A Location is a set of one or more line/column ranges referencing contents (like text or source code) within a common origin identified by an underlying path. The latter is generic and can be anything: a file on disk, on a network, a pointer, a binding, etc. What matters is the underlying context.

Location objects may refer to multiple distinct ranges for the the same origin. This is why arguments line1, col1, line2 and col2 accept integer vectors (and not only scalar values).

Combining Location Objects

c() can only combine Location objects having the same path. In that case, the underlying ranges are combined into a set of non-duplicated range(s).

merge_locations() is a generalized version of c() that handles any number of Location objects having possibly different paths. It can be viewed as a vectorized version of c().

Examples

# Create Location objects.
loc1 <- location("file-a", 1L, 2L, 3L, 4L)
loc2 <- location("file-a", 5L, 6L, 7L, 8L)
loc3 <- location("file-c", c(9L, 10L), c(11L, 12L), c(13L, 14L), c(15L, 16L))
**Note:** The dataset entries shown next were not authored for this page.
Lemma threshold_safe_silent ids k c :
  NoDup ids → 0 ≤ k → threshold_safe ids k c ↔ Z.of_nat (length (silent c ids)) < k.
Proof.
  intros Hnd Hk. split.
  - intros Hsafe. destruct (Z_lt_le_dec (Z.of_nat (length (silent c ids))) k) as [|Hge]; [done|].
    destruct (Hsafe (take (Z.to_nat k) (silent c ids))) as (v & Hv & Hann).
    + apply (sublist_NoDup _ ids); [done|].
      etrans; [apply sublist_take|apply sublist_filter].
    + intros v Hv. apply (elem_of_sublist _ (silent c ids)) in Hv; [|apply sublist_take].
      by apply list_elem_of_filter in Hv as [_ Hv].
    + rewrite length_take. lia.
    + apply (elem_of_sublist _ (silent c ids)) in Hv; [|apply sublist_take].
      apply list_elem_of_filter in Hv as [Hv _]. congruence.
  - intros Hlt proof Hp Hsub Hlen.
    destruct (decide (Forall (λ v, announced c v = false) proof)) as [Hall|Hex].
    + exfalso. assert (length proof ≤ length (silent c ids))%nat; [|lia].
      apply submseteq_length, NoDup_submseteq; [done|]. intros v Hv. apply list_elem_of_filter.
      rewrite Forall_forall in Hall. split; [by apply Hall|by apply Hsub].
    + apply not_Forall_Exists in Hex; [|apply _]. apply Exists_exists in Hex as (v & Hv & Hann).
      exists v. split; [done|]. by apply not_false_iff_true.
Qed.

(** Counting the silent validators from the heartbeats that are available. *)
Definition available_of (validatorIds : list bytes) : list StoredHeartbeat :=
  omap id (contiguousHeartbeat s membershipRevision <$> validatorIds).

Lemma silent_count c ids :
  (length (silent c ids) + length (available_of ids) =
    length ids + length (filter (λ h, (sh_acceptanceCutoffMs h < c)%Z) (available_of ids)))%nat.
Proof.
  unfold silent, available_of. induction ids as [|v ids IH]; [done|].
  rewrite filter_cons, fmap_cons. set (l := contiguousHeartbeat s membershipRevision <$> ids) in *.
  change (omap id (contiguousHeartbeat s membershipRevision v :: l)) with
    (match contiguousHeartbeat s membershipRevision v with Some h => h :: omap id l | None => omap id l end).
  case_decide as Ha; unfold announced in Ha;
    destruct (contiguousHeartbeat s membershipRevision v) as [h|]; try done;
    rewrite ?filter_cons; simpl length.
  - rewrite decide_True by lia. simpl length. lia.
  - lia.
  - rewrite decide_False by lia. lia.
Qed.
End safety.

Lemma compareCutoffs_cmpZ a b :
  compareCutoffs a b = cmpZ (sh_acceptanceCutoffMs a) (sh_acceptanceCutoffMs b).
Proof. done. Qed.

Lemma compareCutoffs_comparator : Comparator compareCutoffs.
Proof. exact (comparator_on sh_acceptanceCutoffMs cmpZ). Qed.

(** In the ascending list, fewer than [i + 1] cutoffs lie below the one at
    position [i], and at least [i + 1] below anything greater. *)
Lemma sorted_cutoff_count (hs : list StoredHeartbeat) i h :
  StronglySorted (λ a b, compareCutoffs a b ≤ 0) hs → hs !! i = Some h →
  (length (filter (λ x, (sh_acceptanceCutoffMs x < sh_acceptanceCutoffMs h)%Z) hs) ≤ i)%nat ∧
  ∀ c, sh_acceptanceCutoffMs h < c →
    (i < length (filter (λ x, (sh_acceptanceCutoffMs x < c)%Z) hs))%nat.
Proof.
  intros Hs. revert i. induction Hs as [|x hs Hs IH Hx]; intros i Hi; [done|]. rewrite Forall_forall in Hx.
  assert (∀ y, y ∈ hs → sh_acceptanceCutoffMs x ≤ sh_acceptanceCutoffMs y) as Hle.
  { intros y Hy. specialize (Hx y Hy). rewrite compareCutoffs_cmpZ in Hx. unfold cmpZ in Hx.
    repeat case_match; lia. }
  destruct i as [|i]; simpl in Hi.
  - injection Hi as ->. split.
    + rewrite filter_cons, decide_False by lia.
      assert (filter (λ y, sh_acceptanceCutoffMs y < sh_acceptanceCutoffMs h) hs = []) as ->; [|done].
      apply filter_none, Forall_forall. intros y Hy. specialize (Hle y Hy). lia.
    + intros c Hc. rewrite filter_cons, decide_True by done. simpl. lia.
  - destruct (IH i Hi) as [H1 H2]. split.
    + rewrite filter_cons. case_decide; simpl; lia.
    + intros c Hc. specialize (H2 c Hc). rewrite filter_cons.
      assert (sh_acceptanceCutoffMs x ≤ sh_acceptanceCutoffMs h) by (apply Hle; by eapply list_elem_of_lookup_2).
      rewrite decide_True by lia. simpl. lia.
Qed.

(** The duplicate check of the threshold policy. *)
Lemma set_size_NoDup (ids : list bytes) :
  length (foldl (λ set id, set_add (idKey id) set) [] ids) = length ids ↔ NoDup ids.
Proof.
  assert (∀ acc : jsset jsstring,
    let r := foldl (λ set id, set_add (idKey id) set) acc ids in
    (length r ≤ length acc + length ids)%nat ∧
    (length r = (length acc + length ids)%nat ↔ NoDup ids ∧ ∀ id, id ∈ ids → idKey id ∉ map_keys acc)) as Hgen.
  { induction ids as [|x ids IH]; intros acc; simpl.
    { split; [lia|]. split; [|lia]. intros _. split; [constructor|]. by intros id ?%elem_of_nil. }
    change (set_add (idKey x) acc) with (map_set (idKey x) tt acc).
    destruct (map_get (idKey x) acc) as [u|] eqn:Hx.
    - assert (length (map_set (idKey x) tt acc) = length acc) as Hlen.
      { destruct (map_set_split (idKey x) u tt acc Hx) as (l1 & l2 & -> & ->). by rewrite !length_app. }
      destruct (IH (map_set (idKey x) tt acc)) as [H1 H2]. rewrite Hlen in *. split; [lia|].
      split; [lia|]. intros [_ Hnew]. destruct (Hnew x); [left|].
      apply map_get_Some_elem in Hx. by apply (list_elem_of_fmap_2 fst) in Hx.
    - assert (map_set (idKey x) tt acc = acc ++ [(idKey x, tt)]) as Hset by by apply map_set_fresh.
      destruct (IH (map_set (idKey x) tt acc)) as [H1 H2]. rewrite Hset in *. rewrite length_app in *. simpl in *.
      split; [lia|]. replace (length acc + S (length ids))%nat with (length acc + 1 + length ids)%nat by lia.
      rewrite H2. unfold map_keys. rewrite fmap_app, NoDup_cons. apply map_get_None in Hx. split.
      + intros [Hnd Hk]. split_and!; [|done|].
        * intros Hin. apply (Hk x Hin). set_solver.
        * intros id [->|Hid]%elem_of_cons; [done|]. specialize (Hk id Hid). set_solver.
      + intros [[Hnin Hnd] Hk]. split; [done|]. intros id Hid. rewrite not_elem_of_app. split; [apply Hk; by right|].
        simpl. rewrite list_elem_of_singleton. intros Heq%(inj idKey). by subst. }
  destruct (Hgen []) as [_ H]. simpl in H. rewrite H. split; [tauto|]. intros Hnd. split; [done|].
  intros id _ ?%elem_of_nil. done.
Qed.

(** ** Threshold policies *)

Definition valid_threshold (validatorIds : list bytes) (k : Z) : Prop :=
  1 ≤ k ≤ Z.of_nat (length validatorIds) ∧ k ≤ MAX_SAFE_INTEGER ∧ NoDup validatorIds.

Lemma threshold_guard ids k :
  negb (Z.abs k <=? MAX_SAFE_INTEGER) || (k <? 1) || (Z.of_nat (length ids) <? k) ||
    negb (length (foldl (λ set id, set_add (idKey id) set) [] ids) =? length ids)%nat = false ↔
  valid_threshold ids k.
Proof.
  unfold valid_threshold. rewrite !orb_false_iff, !negb_false_iff, Nat.eqb_eq, set_size_NoDup,
    Z.leb_le, !Z.ltb_ge. unfold MAX_SAFE_INTEGER. split; intros; destruct_and!; split_and!; (done || lia).
Qed.

Lemma omap_id_length {A} (l : list (option A)) : (length (omap id l) ≤ length l)%nat.
Proof. induction l as [|[x|] l IH]; [done|by apply le_n_S|by apply le_S]. Qed.

(** The evidence computed from the number of silent validators. *)
Lemma thresholdWatermark_cutoff s policyId ids k rev :
  valid_threshold ids k →
  match we_cutoffMs (thresholdWatermark s policyId ids k rev) with
  | Some c => Z.of_nat (length (silent s rev c ids)) < k ∧
      ∀ c', c < c' → k ≤ Z.of_nat (length (silent s rev c' ids))
  | None => ∀ c, k ≤ Z.of_nat (length (silent s rev c ids))
  end ∧ we_explanation (thresholdWatermark s policyId ids k rev) ≠ invalid_policy.
Proof.
  intros Hvalid. pose proof Hvalid as ((Hk1 & Hkn) & _ & _). unfold thresholdWatermark.
  rewrite (proj2 (threshold_guard ids k) Hvalid). cbv zeta. rewrite length_fmap.
  fold (available_of s rev ids). set (available := js_sort compareCutoffs (available_of s rev ids)).
  assert (length available = length (available_of s rev ids)) as Hlen by apply js_sort_length.
  assert (∀ c, length (filter (λ h, (sh_acceptanceCutoffMs h < c)%Z) available) =
    length (filter (λ h, (sh_acceptanceCutoffMs h < c)%Z) (available_of s rev ids))) as Hfilter.
  { intros c. unfold available. by rewrite js_sort_perm. }
  pose proof (λ c, silent_count s rev c ids) as Hcount.
  assert (length (available_of s rev ids) ≤ length ids)%nat as Havail.
  { unfold available_of. rewrite <-(length_fmap (contiguousHeartbeat s rev) ids). apply omap_id_length. }
  destruct (_ || _) eqn:Hidx.
  - split; [|done]. intros c. specialize (Hcount c). apply orb_true_iff in Hidx as [Hidx%Z.ltb_lt|Hidx%Z.leb_le]; lia.
  - apply orb_false_iff in Hidx as [Hidx1%Z.ltb_ge Hidx2%Z.leb_gt].
    set (i := Z.to_nat _). destruct (lookup_lt_is_Some_2 available i) as [h Hh]; [lia|]. rewrite Hh.
    split; [|done]. cbn [we_cutoffMs established_watermark].
    destruct (sorted_cutoff_count available i h) as [H1 H2]; [|done|].
    { apply (js_sort_sorted _ (Comparator0:=compareCutoffs_comparator)). }
    rewrite Hfilter in H1. split.
    + specialize (Hcount (sh_acceptanceCutoffMs h)). lia.
    + intros c' Hc'. specialize (Hcount c'). specialize (H2 c' Hc'). rewrite Hfilter in H2. lia.
Qed.

(** C9: threshold watermark.  For a valid k-of-n policy the established cutoff
    is safe (every k validators include one that announced it on a contiguous
    feed) and it is the greatest safe one; when none is established, no
    cutoff is safe. *)
Theorem threshold_watermark_greatest s policyId ids k rev :
  valid_threshold ids k →
  match we_cutoffMs (watermark s (threshold_policy policyId ids k) rev) with
  | Some c => threshold_safe s rev ids k c ∧ ∀ c', threshold_safe s rev ids k c' → c' ≤ c
  | None => ∀ c, ¬ threshold_safe s rev ids k c
  end ∧ we_explanation (watermark s (threshold_policy policyId ids k) rev) ≠ invalid_policy.
Proof.
  intros Hvalid. destruct (thresholdWatermark_cutoff s policyId ids k rev Hvalid) as [Hc Hexp].
  split; [|done]. cbn [watermark]. destruct Hvalid as (Hk & _ & Hnd).
  destruct (we_cutoffMs _) as [c|].
  - destruct Hc as [H1 H2]. split; [apply threshold_safe_silent; [done|lia|done]|].
    intros c' Hsafe. apply threshold_safe_silent in Hsafe; [|done|lia].
    destruct (Z_lt_le_dec c c') as [Hlt|]; [|lia]. specialize (H2 c' Hlt). lia.
  - intros c Hsafe. apply threshold_safe_silent in Hsafe; [|done|lia]. specialize (Hc c). lia.
Qed.

(** Three validators, two of which have sent heartbeats. *)
Definition sample_store : ControlStore :=
  set_heartbeats
    [(heartbeatKey [x00] [x01], mkStoredHeartbeat [xa1] [x01] [] [x00] 1 50 true);
     (heartbeatKey [x00] [x02], mkStoredHeartbeat [xa2] [x02] [] [x00] 1 70 true)] (empty_store 8).

Lemma threshold_watermark_greatest_witness :
  we_cutoffMs (watermark sample_store (threshold_policy [] [[x01]; [x02]; [x03]] 2) (Some [x00])) = Some 50 ∧
  threshold_safe sample_store (Some [x00]) [[x01]; [x02]; [x03]] 2 50.
Proof.
  split; [vm_compute; reflexivity|].
  destruct (threshold_watermark_greatest sample_store [] [[x01]; [x02]; [x03]] 2 (Some [x00])) as [H _].
  { split; [split; vm_compute; discriminate|]. split; [vm_compute; discriminate|].
    apply set_size_NoDup. vm_compute; reflexivity. }
  replace (we_cutoffMs (watermark sample_store (threshold_policy [] [[x01]; [x02]; [x03]] 2) (Some [x00])))
    with (Some 50) in H by (vm_compute; reflexivity).
  exact (proj1 H).
Defined.

(** ** Proof alternatives *)

Lemma bestHeartbeat_spec s rev proof :
  match bestHeartbeat s rev proof with
  | None => ∀ c, ¬ covered s rev c proof
  | Some best => ∀ c, covered s rev c proof ↔ c ≤ sh_acceptanceCutoffMs best
  end.
Proof.
  unfold bestHeartbeat. induction proof as [|v proof IH] using rev_ind.
  { simpl. intros c (v & ?%elem_of_nil & _). done. }
  rewrite foldl_app. simpl.
  assert (∀ c, covered s rev c (proof ++ [v]) ↔ covered s rev c proof ∨ announced s rev c v = true) as Hcov.
  { intros c. unfold covered. split.
    - intros (v' & [Hv|Heq%list_elem_of_singleton]%elem_of_app & Ha); [eauto|subst; eauto].
    - intros [(v' & Hv & Ha)|Ha]; [exists v'|exists v]; rewrite elem_of_app, list_elem_of_singleton; auto. }
  unfold announced in Hcov. destruct (contiguousHeartbeat s rev v) as [h|].
  - destruct (foldl _ None proof) as [b|].
    + destruct (Z.ltb_spec (sh_acceptanceCutoffMs b) (sh_acceptanceCutoffMs h)); intros c;
        rewrite Hcov, IH, Z.leb_le; lia.
    + intros c. rewrite Hcov, Z.leb_le. specialize (IH c). tauto.
  - destruct (foldl _ None proof) as [b|]; intros c; rewrite Hcov; [rewrite IH|specialize (IH c)]; naive_solver.
Qed.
is_location(loc1)  ## TRUE

print(loc1)
print(loc2)
print(loc3)

# Combine Location objects.
# c() throws an error if they do not have the same path.
c(loc1, loc2)

# Location objects with different paths can be merged.
# This groups Location objects according to their paths
# and calls c() on each group. It returns a list.
merge_locations(loc1, loc2, loc3)

# The path of a Location object can be whatever fits the context.
# Below is an example that references text in a character vector
# bound to variable x in the global environment.
x <- "This is a string and it is held in memory for some purpose."